Exercise data section start
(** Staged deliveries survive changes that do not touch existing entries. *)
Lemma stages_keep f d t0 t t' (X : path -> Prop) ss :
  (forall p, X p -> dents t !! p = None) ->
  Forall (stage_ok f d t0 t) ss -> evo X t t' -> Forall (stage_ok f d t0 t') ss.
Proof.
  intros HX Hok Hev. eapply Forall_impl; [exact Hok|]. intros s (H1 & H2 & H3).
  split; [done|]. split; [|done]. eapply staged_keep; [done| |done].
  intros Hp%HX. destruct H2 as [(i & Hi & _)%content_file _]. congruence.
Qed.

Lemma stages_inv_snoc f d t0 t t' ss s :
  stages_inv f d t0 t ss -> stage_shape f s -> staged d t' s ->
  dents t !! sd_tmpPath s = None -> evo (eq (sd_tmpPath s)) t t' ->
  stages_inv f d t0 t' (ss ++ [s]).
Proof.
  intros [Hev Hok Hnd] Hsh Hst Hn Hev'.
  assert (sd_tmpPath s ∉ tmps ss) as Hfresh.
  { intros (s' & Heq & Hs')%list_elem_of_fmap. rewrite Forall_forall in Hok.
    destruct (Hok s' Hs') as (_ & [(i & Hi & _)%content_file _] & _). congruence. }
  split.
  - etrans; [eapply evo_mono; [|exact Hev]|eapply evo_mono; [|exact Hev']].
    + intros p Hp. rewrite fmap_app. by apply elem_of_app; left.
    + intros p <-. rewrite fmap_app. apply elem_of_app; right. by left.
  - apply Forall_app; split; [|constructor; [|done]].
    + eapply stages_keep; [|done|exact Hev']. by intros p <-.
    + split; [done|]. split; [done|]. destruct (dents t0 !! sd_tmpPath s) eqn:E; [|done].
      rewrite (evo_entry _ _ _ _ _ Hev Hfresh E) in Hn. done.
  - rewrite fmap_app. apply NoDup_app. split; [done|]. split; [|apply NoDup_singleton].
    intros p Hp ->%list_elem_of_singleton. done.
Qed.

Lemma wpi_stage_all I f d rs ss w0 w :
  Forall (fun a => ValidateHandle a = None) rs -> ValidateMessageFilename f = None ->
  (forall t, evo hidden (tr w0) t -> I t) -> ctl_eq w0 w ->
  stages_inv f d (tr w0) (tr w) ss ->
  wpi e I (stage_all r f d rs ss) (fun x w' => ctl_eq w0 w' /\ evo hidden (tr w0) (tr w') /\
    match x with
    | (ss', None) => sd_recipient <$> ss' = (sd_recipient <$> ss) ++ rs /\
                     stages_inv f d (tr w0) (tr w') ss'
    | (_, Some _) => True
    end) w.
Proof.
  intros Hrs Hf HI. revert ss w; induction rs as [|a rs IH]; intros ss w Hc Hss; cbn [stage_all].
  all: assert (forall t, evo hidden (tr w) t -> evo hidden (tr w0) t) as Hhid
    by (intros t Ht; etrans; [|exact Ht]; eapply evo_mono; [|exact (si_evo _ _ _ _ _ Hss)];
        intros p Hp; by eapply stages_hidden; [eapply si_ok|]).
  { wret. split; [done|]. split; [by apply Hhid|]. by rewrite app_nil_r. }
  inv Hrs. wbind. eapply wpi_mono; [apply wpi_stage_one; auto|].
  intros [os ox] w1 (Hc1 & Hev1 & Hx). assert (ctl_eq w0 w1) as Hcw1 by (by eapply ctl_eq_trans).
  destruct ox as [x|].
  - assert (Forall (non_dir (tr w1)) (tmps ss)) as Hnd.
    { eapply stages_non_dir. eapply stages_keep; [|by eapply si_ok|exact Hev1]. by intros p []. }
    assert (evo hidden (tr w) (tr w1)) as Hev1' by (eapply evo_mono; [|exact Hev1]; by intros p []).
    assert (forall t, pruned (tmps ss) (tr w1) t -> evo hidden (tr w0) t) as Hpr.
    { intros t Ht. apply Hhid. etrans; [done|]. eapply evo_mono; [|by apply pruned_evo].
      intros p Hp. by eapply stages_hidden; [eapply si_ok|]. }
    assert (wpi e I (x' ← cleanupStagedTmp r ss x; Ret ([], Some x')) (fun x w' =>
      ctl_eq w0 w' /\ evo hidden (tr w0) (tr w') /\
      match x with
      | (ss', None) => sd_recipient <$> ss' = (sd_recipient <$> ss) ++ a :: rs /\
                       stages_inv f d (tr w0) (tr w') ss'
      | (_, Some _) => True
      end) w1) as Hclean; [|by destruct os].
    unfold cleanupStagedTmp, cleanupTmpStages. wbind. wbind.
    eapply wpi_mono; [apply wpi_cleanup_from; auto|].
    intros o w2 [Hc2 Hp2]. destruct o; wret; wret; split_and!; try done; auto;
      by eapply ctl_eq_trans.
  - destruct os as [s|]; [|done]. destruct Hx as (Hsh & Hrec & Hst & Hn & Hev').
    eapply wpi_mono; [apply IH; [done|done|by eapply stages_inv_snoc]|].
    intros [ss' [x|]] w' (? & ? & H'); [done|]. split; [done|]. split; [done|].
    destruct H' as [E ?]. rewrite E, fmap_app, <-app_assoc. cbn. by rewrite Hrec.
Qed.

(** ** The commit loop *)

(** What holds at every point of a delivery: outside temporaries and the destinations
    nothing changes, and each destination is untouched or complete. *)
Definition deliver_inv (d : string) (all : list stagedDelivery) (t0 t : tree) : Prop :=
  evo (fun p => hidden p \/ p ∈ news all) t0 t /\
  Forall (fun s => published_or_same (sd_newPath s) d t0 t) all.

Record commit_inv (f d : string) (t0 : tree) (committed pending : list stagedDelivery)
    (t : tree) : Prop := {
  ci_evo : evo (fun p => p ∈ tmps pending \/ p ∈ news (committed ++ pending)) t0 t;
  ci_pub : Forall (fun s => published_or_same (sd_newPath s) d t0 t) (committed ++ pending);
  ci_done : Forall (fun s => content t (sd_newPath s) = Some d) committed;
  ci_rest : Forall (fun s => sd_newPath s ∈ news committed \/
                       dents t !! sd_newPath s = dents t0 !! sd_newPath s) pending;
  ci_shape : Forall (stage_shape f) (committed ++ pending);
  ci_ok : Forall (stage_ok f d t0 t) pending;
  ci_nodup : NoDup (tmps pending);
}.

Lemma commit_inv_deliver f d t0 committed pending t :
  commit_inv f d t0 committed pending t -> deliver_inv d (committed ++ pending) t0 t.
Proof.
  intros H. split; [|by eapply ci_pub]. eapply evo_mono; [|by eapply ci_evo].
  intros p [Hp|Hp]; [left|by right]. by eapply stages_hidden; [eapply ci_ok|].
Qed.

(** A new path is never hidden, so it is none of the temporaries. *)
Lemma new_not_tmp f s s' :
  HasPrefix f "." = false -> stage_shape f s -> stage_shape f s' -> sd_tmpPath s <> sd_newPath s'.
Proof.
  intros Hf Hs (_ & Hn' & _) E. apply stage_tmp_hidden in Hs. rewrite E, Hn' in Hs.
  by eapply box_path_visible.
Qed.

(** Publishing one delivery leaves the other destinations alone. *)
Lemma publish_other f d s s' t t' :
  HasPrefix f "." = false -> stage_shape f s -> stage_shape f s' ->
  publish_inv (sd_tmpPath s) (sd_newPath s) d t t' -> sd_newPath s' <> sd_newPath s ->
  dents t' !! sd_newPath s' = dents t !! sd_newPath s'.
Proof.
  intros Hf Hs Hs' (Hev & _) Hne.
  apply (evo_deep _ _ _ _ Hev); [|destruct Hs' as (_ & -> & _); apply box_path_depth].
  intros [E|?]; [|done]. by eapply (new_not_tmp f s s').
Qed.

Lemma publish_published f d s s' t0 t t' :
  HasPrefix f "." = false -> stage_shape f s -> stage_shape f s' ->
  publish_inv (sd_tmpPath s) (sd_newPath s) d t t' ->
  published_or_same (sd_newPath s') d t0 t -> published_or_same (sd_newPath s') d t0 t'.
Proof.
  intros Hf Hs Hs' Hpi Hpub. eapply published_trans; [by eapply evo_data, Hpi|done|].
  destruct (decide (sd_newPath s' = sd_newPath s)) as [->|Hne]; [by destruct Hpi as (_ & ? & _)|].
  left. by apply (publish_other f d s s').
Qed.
Exercise data section end
→ **Task brief**
Whenever the word "dents" shows up in a line above, copy that line.

→ **Exercise solution**
  (forall p, X p -> dents t !! p = None) ->
  dents t !! sd_tmpPath s = None -> evo (eq (sd_tmpPath s)) t t' ->
    + split; [done|]. split; [done|]. destruct (dents t0 !! sd_tmpPath s) eqn:E; [|done].
                       dents t !! sd_newPath s = dents t0 !! sd_newPath s) pending;
  dents t' !! sd_newPath s' = dents t !! sd_newPath s'.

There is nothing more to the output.